Personal information
- Born: 26 April 1998 (age 27) Ljubljana, Slovenia
- Nationality: Slovenian
- Height: 1.81 m (5 ft 11 in)
- Playing position: Right wing

Club information
- Current club: SG Flensburg-Handewitt
- Number: 63

Youth career
- Years: Team
- 2006–2015: ŠD RK Krim

Senior clubs
- Years: Team
- 2015–2017: ŠD RK Krim
- 2017–2018: RD Slovan
- 2018–2019: MRD Dobova
- 2019–2021: RK Celje
- 2021–2025: HSG Wetzlar
- 2025–: SG Flensburg-Handewitt

National team ^{1}
- Years: Team / Apps / (Gls)
- –: Slovenia / 63 / (133)

= Domen Novak (handballer) =

Slovenian handball player (born 1998)

Domen Novak (born 26 April 1998) is a Slovenian handball player who plays as a right winger for SG Flensburg-Handewitt and the Slovenia national team.

==Career==
Novak has represented Slovenia at the 2023 World Men's Handball Championship and the 2024 European Men's Handball Championship.

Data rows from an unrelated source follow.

Lemma quot_range a b : b <> 0 -> - 2 ^ 31 <= a < 2 ^ 31 -> ~ (a = - 2 ^ 31 /\ b = -1) ->
    - 2 ^ 31 <= Z.quot a b < 2 ^ 31.
Proof. intros. zlia || znia. Qed.

(** ** Instructions that decide overflow by inspection *)

Section Inspected.
Context (s : ppc_state) (Hs : ppc_ok s) (opcode : Z).
Let D := field_d opcode.
Let A := (gpr s).[field_a opcode].
Let B := (gpr s).[field_b opcode].
Let HA : 0 <= A < 2 ^ 32 := ok_get_gpr s Hs _.
Let HB : 0 <= B < 2 ^ 32 := ok_get_gpr s Hs _.

Lemma set_ov_effect b v : flags_effect s (cond b (set_ov v) s) None (if b then Some v else None).
Proof. exact (flags_xer b _ v s Hs eq_refl). Qed.

Lemma carry_set_ov_effect l b v :
  flags_effect s (cond b (set_ov v) (ppc_carry l s))
    (Some (Z.testbit l 32)) (if b then Some v else None).
Proof.
  eapply flags_then; [exact (flags_carry true l s Hs)|].
  apply (flags_xer b _ v); [by apply ppc_carry_ok | done].
Qed.

(** The overflow tests of [subfme] and [subfze] are exact. *)
Lemma subfme_overflow x c : 0 <= x < 2 ^ 32 -> 0 <= c <= 1 ->
  let d := (not32 x + (2 ^ 32 - 1) + c) mod 2 ^ 32 in
  (d =? x) && (0 <? s32 d) = negb (s32_fits (- s32 x - 2 + c)).
Proof.
  intros Hx Hc d. assert (Hd : 0 <= d < 2 ^ 32) by (apply Z.mod_pos_bound; lia).
  assert (d = 2 ^ 32 - 2 - x + c \/ d = 2 ^ 32 - 2 - x + c + 2 ^ 32 \/ d = 2 ^ 32 - 2 - x + c - 2 ^ 32) as He.
  { subst d. rewrite not32_eq by done. zlia. }
  rewrite !s32_alt by done. unfold s32_fits.
  destruct (Z.ltb_spec x (2 ^ 31)), (Z.ltb_spec d (2 ^ 31)), (Z.eqb_spec d x);
    repeat match goal with
    | |- context [?a <? ?b] => destruct (Z.ltb_spec a b); try lia
    | |- context [?a <=? ?b] => destruct (Z.leb_spec a b); try lia
    end; reflexivity || lia.
Qed.

Lemma subfze_overflow x c : 0 <= x < 2 ^ 32 -> 0 <= c <= 1 ->
  let d := (not32 x + c) mod 2 ^ 32 in
  negb (d =? 0) && (d =? x) = negb (s32_fits (- s32 x - 1 + c)).
Proof.
  intros Hx Hc d. assert (Hd : 0 <= d < 2 ^ 32) by (apply Z.mod_pos_bound; lia).
  assert (d = 2 ^ 32 - 1 - x + c \/ d = 2 ^ 32 - 1 - x + c - 2 ^ 32) as He.
  { subst d. rewrite not32_eq by done. zlia. }
  rewrite !s32_alt by done. unfold s32_fits.
  destruct (Z.ltb_spec x (2 ^ 31)), (Z.eqb_spec d 0), (Z.eqb_spec d x);
    repeat match goal with
    | |- context [?a <? ?b] => destruct (Z.ltb_spec a b); try lia
    | |- context [?a <=? ?b] => destruct (Z.leb_spec a b); try lia
    end; reflexivity || lia.
Qed.

Lemma subfme_effect rec ov :
  int_effect s (ppc_subfme rec ov opcode s) D ((- A - 2 + xer_ca_z s) mod 2 ^ 32)
    (Some (A + 2 <=? 2 ^ 32 + xer_ca_z s))
    (if oe ov then Some (negb (s32_fits (- s32 A - 2 + xer_ca_z s))) else None) (rc rec).
Proof.
  unfold ppc_subfme. cbn [ppc_grab_regsda decode_ops_da]. fold A D.
  pose proof (xer_ca_z_range s) as Hc. pose proof (not32_range A) as Hn.
  change (u32 (-1)) with (2 ^ 32 - 1).
  replace (not32 A + xer_ca_z s + (2 ^ 32 - 1)) with (not32 A + (2 ^ 32 - 1) + xer_ca_z s) by lia.
  rewrite <- subfme_overflow by done.
  rewrite adc_low by lia.
  replace ((- A - 2 + xer_ca_z s) mod 2 ^ 32) with ((not32 A + (2 ^ 32 - 1) + xer_ca_z s) mod 2 ^ 32).
  2:{ rewrite not32_eq by done. rewrite <- (Z_mod_plus_full (- A - 2 + xer_ca_z s) 2 (2 ^ 32)). f_equal. lia. }
  replace (A + 2 <=? 2 ^ 32 + xer_ca_z s) with (2 ^ 32 <=? not32 A + (2 ^ 32 - 1) + xer_ca_z s).
  2:{ rewrite not32_eq by done. destruct (Z.leb_spec (A + 2) (2 ^ 32 + xer_ca_z s));
      [apply Z.leb_le | apply Z.leb_gt]; lia. }
  rewrite <- adc_carry by lia.
  apply effect_finish; [apply carry_set_ov_effect | apply Z.mod_pos_bound; lia].
Qed.

Lemma subfze_effect rec ov :
  int_effect s (ppc_subfze rec ov opcode s) D ((- A - 1 + xer_ca_z s) mod 2 ^ 32)
    (Some (A + 1 <=? xer_ca_z s))
    (if oe ov then Some (negb (s32_fits (- s32 A - 1 + xer_ca_z s))) else None) (rc rec).
Proof.
  unfold ppc_subfze. cbn [ppc_grab_regsda decode_ops_da]. fold A D.
  pose proof (xer_ca_z_range s) as Hc. pose proof (not32_range A) as Hn.
  rewrite <- subfze_overflow by done.
  replace (not32 A + xer_ca_z s) with (not32 A + 0 + xer_ca_z s) by lia.
  rewrite adc_low by lia.
  replace ((- A - 1 + xer_ca_z s) mod 2 ^ 32) with ((not32 A + 0 + xer_ca_z s) mod 2 ^ 32).
  2:{ rewrite not32_eq by done. rewrite <- (Z_mod_plus_full (- A - 1 + xer_ca_z s) 1 (2 ^ 32)). f_equal. lia. }
  replace (A + 1 <=? xer_ca_z s) with (2 ^ 32 <=? not32 A + 0 + xer_ca_z s).
  2:{ rewrite not32_eq by done. destruct (Z.leb_spec (A + 1) (xer_ca_z s));
      [apply Z.leb_le | apply Z.leb_gt]; lia. }
  rewrite <- adc_carry by lia. rewrite Z.add_0_r.
  apply effect_finish; [apply carry_set_ov_effect | apply Z.mod_pos_bound; lia].
Qed.

Lemma neg_effect rec ov :
  int_effect s (ppc_neg rec ov opcode s) D ((- A) mod 2 ^ 32) None
    (if oe ov then Some (negb (s32_fits (- s32 A))) else None) (rc rec).
Proof.
  unfold ppc_neg. cbn [ppc_grab_regsda decode_ops_da]. fold A D.
  assert (u32 (not32 A + 1) = (- A) mod 2 ^ 32) as ->.
  { unfold uwrap. rewrite not32_eq by done. rewrite <- (Z_mod_plus_full (- A) 1 (2 ^ 32)). f_equal. lia. }
  assert (negb (s32_fits (- s32 A)) = (A =? 0x80000000)) as ->.
  { rewrite s32_alt by done. unfold s32_fits. destruct (Z.eqb_spec A 0x80000000), (Z.ltb_spec A (2 ^ 31));
      repeat match goal with
      | |- context [?a <? ?b] => destruct (Z.ltb_spec a b); try lia
      | |- context [?a <=? ?b] => destruct (Z.leb_spec a b); try lia
      end; reflexivity || lia. }
  apply effect_finish; [apply set_ov_effect | apply Z.mod_pos_bound; lia].
Qed.

(** ** Multiplication *)

Lemma mulhwu_effect rec :
  int_effect s (ppc_mulhwu rec opcode s) D (A * B / 2 ^ 32) None None (rc rec).
Proof.
  unfold ppc_mulhwu. cbn [ppc_grab_regsdab decode_ops_dab]. fold A B D.
  assert (0 <= A * B / 2 ^ 32 < 2 ^ 32).
  { split; [apply Z.div_pos; nia | apply Z.div_lt_upper_bound; nia]. }
  rewrite (uwrap_small 64), Z.shiftr_div_pow2, uwrap_small by nia.
  apply effect_finish; [by apply flags_none | done].
Qed.

Lemma mulhw_effect rec :
  int_effect s (ppc_mulhw rec opcode s) D ((s32 A * s32 B / 2 ^ 32) mod 2 ^ 32) None None (rc rec).
Proof.
  unfold ppc_mulhw. cbn [ppc_grab_regsdab decode_ops_dab]. fold A B D.
  rewrite s64_prod, Z.shiftr_div_pow2 by lia.
  apply effect_finish; [by apply flags_none | apply u32_range].
Qed.

Lemma mullw_effect rec ov :
  int_effect s (ppc_mullw rec ov opcode s) D ((s32 A * s32 B) mod 2 ^ 32) None
    (if oe ov then Some (negb (s32_fits (s32 A * s32 B))) else None) (rc rec).
Proof.
  unfold ppc_mullw. cbn [ppc_grab_regsdab decode_ops_dab]. fold A B D.
  rewrite s64_prod, s32_fixed.
  apply effect_finish; [apply set_ov_effect | apply u32_range].
Qed.

Lemma mulli_effect :
  int_effect s (ppc_mulli opcode s) D ((s32 A * s16 opcode) mod 2 ^ 32) None None false.
Proof.
  unfold ppc_mulli. cbn [ppc_grab_regsdasimm decode_ops_dasimm]. fold A D.
  rewrite s64_prod. pose proof (swrap_range 16 opcode ltac:(lia)).
  rewrite (s32_small (s16 opcode)) by lia.
  apply (effect_finish s s D _ None None false); [by apply flags_none | apply u32_range].
Qed.

(** ** Division *)

(** Signed division truncates; the two undefined cases set OV and give the
      result that depends on the processor version. *)
Lemma divw_effect is_601 rec ov :
  int_effect s (ppc_divw is_601 rec ov opcode s) D
    (if B =? 0 then (if is_601 then (if s32 A <? 0 then 1 else 2 ^ 32 - 1) else 0)
     else if (s32 A =? - 2 ^ 31) && (s32 B =? -1) then (if is_601 then 2 ^ 31 else 0)
     else Z.quot (s32 A) (s32 B) mod 2 ^ 32) None
    (if oe ov then Some ((B =? 0) || (s32 A =? - 2 ^ 31) && (s32 B =? -1)) else None) (rc rec).
Proof.
  unfold ppc_divw. cbn [ppc_grab_regsdab decode_ops_dab]. fold A B D.
  assert ((s32 A =? - 2 ^ 31) = (A =? 0x80000000)) as ->.
  { rewrite s32_alt by done. destruct (Z.ltb_spec A (2 ^ 31)), (Z.eqb_spec A 0x80000000);
      try lia; first [apply Z.eqb_eq; lia | apply Z.eqb_neq; lia]. }
  assert ((s32 B =? -1) = (B =? 0xFFFFFFFF)) as ->.
  { rewrite s32_alt by done. destruct (Z.ltb_spec B (2 ^ 31)), (Z.eqb_spec B 0xFFFFFFFF);
      try lia; first [apply Z.eqb_eq; lia | apply Z.eqb_neq; lia]. }
  pose proof (set_ov_effect (oe ov)) as Hf. change (u32 (-1)) with (2 ^ 32 - 1).
  destruct (B =? 0); simpl.
  - apply effect_finish; [apply (Hf true)|]. repeat case_if; lia.
  - destruct (_ && _).
    + apply effect_finish; [apply (Hf true)|]. repeat case_if; lia.
    + apply effect_finish; [apply (Hf false) | apply u32_range].
Qed.
End Inspected.

Lemma divwu_effect s (Hs : ppc_ok s) is_601 rec ov opcode :
  let A := (gpr s).[field_a opcode] in
  let B := (gpr s).[field_b opcode] in
  int_effect s (ppc_divwu is_601 rec ov opcode s) (field_d opcode)
    (if B =? 0 then (if is_601 then 2 ^ 32 - 1 else 0) else A / B) None
    (if oe ov then Some (B =? 0) else None) (rc rec).
Proof.
  intros A B. pose proof (ok_get_gpr s Hs (field_a opcode)) as HA. fold A in HA.
  pose proof (ok_get_gpr s Hs (field_b opcode)) as HB. fold B in HB.
  unfold ppc_divwu. cbn [ppc_grab_regsdab decode_ops_dab]. fold A B.
  pose proof (set_ov_effect s Hs (oe ov)) as Hf. change (u32 (-1)) with (2 ^ 32 - 1).
  destruct (Z.eqb_spec B 0).
  - assert (0 <= (if is_601 then 2 ^ 32 - 1 else 0) < 2 ^ 32) as Hd by (destruct is_601; lia).
    revert Hd. generalize (if is_601 then 2 ^ 32 - 1 else 0) as d. intros d Hd.
    pose proof (effect_finish s _ (field_d opcode) d _ _ (rc rec) (Hf true) Hd) as He.
    (* CR is overwritten in field 0 by the record step *)
    destruct (rc rec); simpl in *; [|exact He].
    replace (ppc_changecrf0 d (with_cr _ _)) with
      (ppc_changecrf0 d (cond (oe ov) (xer_or (Z.lor XERB.SO XERB.OV)) s)); [exact He|].
    unfold ppc_changecrf0, with_cr. simpl. f_equal. f_equal. f_equal.
    rewrite Z.land_lor_distr_l. change (Z.land 0x20000000 0x0FFFFFFF) with 0.
    by rewrite Z.lor_0_r.
  - apply effect_finish; [apply (Hf false)|].
    split; [apply Z.div_pos; lia|]. apply Z.div_lt_upper_bound; nia.
Qed.

(** ** Count leading zeros *)

(** The number of leading zeros of a 32-bit word. *)
Definition leading_zeros (x : Z) : Z := if x =? 0 then 32 else 31 - Z.log2 x.

(** The loop invariant: [lead] leading bits are clear and [mask] selects the next. *)
Lemma cntlzw_loop_correct k x : 0 <= x < 2 ^ (Z.of_nat k) ->
  (k <= 32)%nat ->
  cntlzw_loop (S k) x (if (k =? 0)%nat then 0 else 2 ^ (Z.of_nat k - 1)) (32 - Z.of_nat k)
  = leading_zeros x.
Proof.
  induction k as [|k IH]; intros Hx Hk.
  - assert (x = 0) as -> by (simpl in Hx; lia). reflexivity.
  - cbn [Nat.eqb]. replace (Z.of_nat (S k) - 1) with (Z.of_nat k) by lia.
    change (cntlzw_loop (S (S k)) x (2 ^ Z.of_nat k) (32 - Z.of_nat (S k))) with
      (if negb (2 ^ Z.of_nat k =? 0) then
         if test x (2 ^ Z.of_nat k) then 32 - Z.of_nat (S k)
         else cntlzw_loop (S k) x (Z.shiftr (2 ^ Z.of_nat k) 1) (32 - Z.of_nat (S k) + 1)
       else 32 - Z.of_nat (S k)).
    destruct (Z.eqb_spec (2 ^ Z.of_nat k) 0) as [E|_]; [lia|]. cbn [negb].
    rewrite test_pow2 by lia. destruct (Z.testbit x (Z.of_nat k)) eqn:Eb.
    + assert (2 ^ Z.of_nat k <= x) as Hlo.
      { destruct (Z.lt_ge_cases x (2 ^ Z.of_nat k)); [|lia].
        rewrite (testbit_high (Z.of_nat k)) in Eb by lia. done. }
      unfold leading_zeros. destruct (Z.eqb_spec x 0); [lia|].
      rewrite (Z.log2_unique x (Z.of_nat k)); [lia|lia|].
      rewrite Nat2Z.inj_succ in Hx. lia.
    + assert (x < 2 ^ Z.of_nat k) as Hlo.
      { apply bits_bound; [lia| |lia]. intros i Hi.
        destruct (Z.eq_dec i (Z.of_nat k)) as [->|]; [done|].
        apply (testbit_high (Z.of_nat (S k))); lia. }
      replace (32 - Z.of_nat (S k) + 1) with (32 - Z.of_nat k) by lia.
      rewrite <- IH by lia. f_equal.
      destruct k as [|k]; [done|]. cbn [Nat.eqb].
      rewrite Z.shiftr_div_pow2 by lia. rewrite Nat2Z.inj_succ, Z.pow_succ_r by lia.
      change (2 ^ 1) with 2. rewrite Z.mul_comm, Z.div_mul by lia. f_equal. lia.
Qed.

Lemma leading_zeros_range x : 0 <= x < 2 ^ 32 -> 0 <= leading_zeros x <= 32.
Proof.
  intros. unfold leading_zeros. destruct (Z.eqb_spec x 0); [lia|].
  pose proof (Z.log2_nonneg x). assert (Z.log2 x < 32) by (apply Z.log2_lt_pow2; lia). lia.
Qed.

Lemma cntlzw_effect s (Hs : ppc_ok s) rec opcode :
  int_effect s (ppc_cntlzw rec opcode s) (field_a opcode)
    (leading_zeros (gpr s).[field_d opcode]) None None (rc rec).
Proof.
  pose proof (ok_get_gpr s Hs (field_d opcode)) as HS.
  unfold ppc_cntlzw. cbn [ppc_grab_regssa decode_ops_sa].
  pose proof (cntlzw_loop_correct 32 _ HS ltac:(lia)) as E. cbn [Nat.eqb] in E.
  change (2 ^ (Z.of_nat 32 - 1)) with 0x80000000 in E. change (32 - Z.of_nat 32) with 0 in E.
  rewrite E. pose proof (leading_zeros_range _ HS).
  apply effect_finish; [by apply flags_none | lia].
Qed.

(** ** Properties *)

(** The pair of two registers as one 64-bit number. *)
Definition pair64 (hi lo : Z) : Z := 2 ^ 32 * hi + lo.

(** Splitting a sum or difference of words into its low word and the carry. *)
Lemma carry_split a b : 0 <= a < 2 ^ 32 -> 0 <= b < 2 ^ 32 ->
  a + b = 2 ^ 32 * b2z (2 ^ 32 <=? a + b) + (a + b) mod 2 ^ 32.
Proof.
  intros. destruct (Z.leb_spec (2 ^ 32) (a + b)); simpl.
  - replace ((a + b) mod 2 ^ 32) with (a + b - 2 ^ 32); [lia|].
    apply Z.mod_unique with (q := 1); lia.
  - rewrite Z.mod_small; lia.
Qed.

At the latter, though he played a minor role in the tournament as a whole, he scored three goals in a victory over Denmark. At club level, he won the Slovenian First League in 2020 with RK Celje. He signed for HSG Wetzlar for the 2021–22 season as a replacement for Kristian Bjørnsen. On 3 October 2023, he scored nine goals as Wetzlar won 32–31 against THW Kiel in a DHB-Pokal match.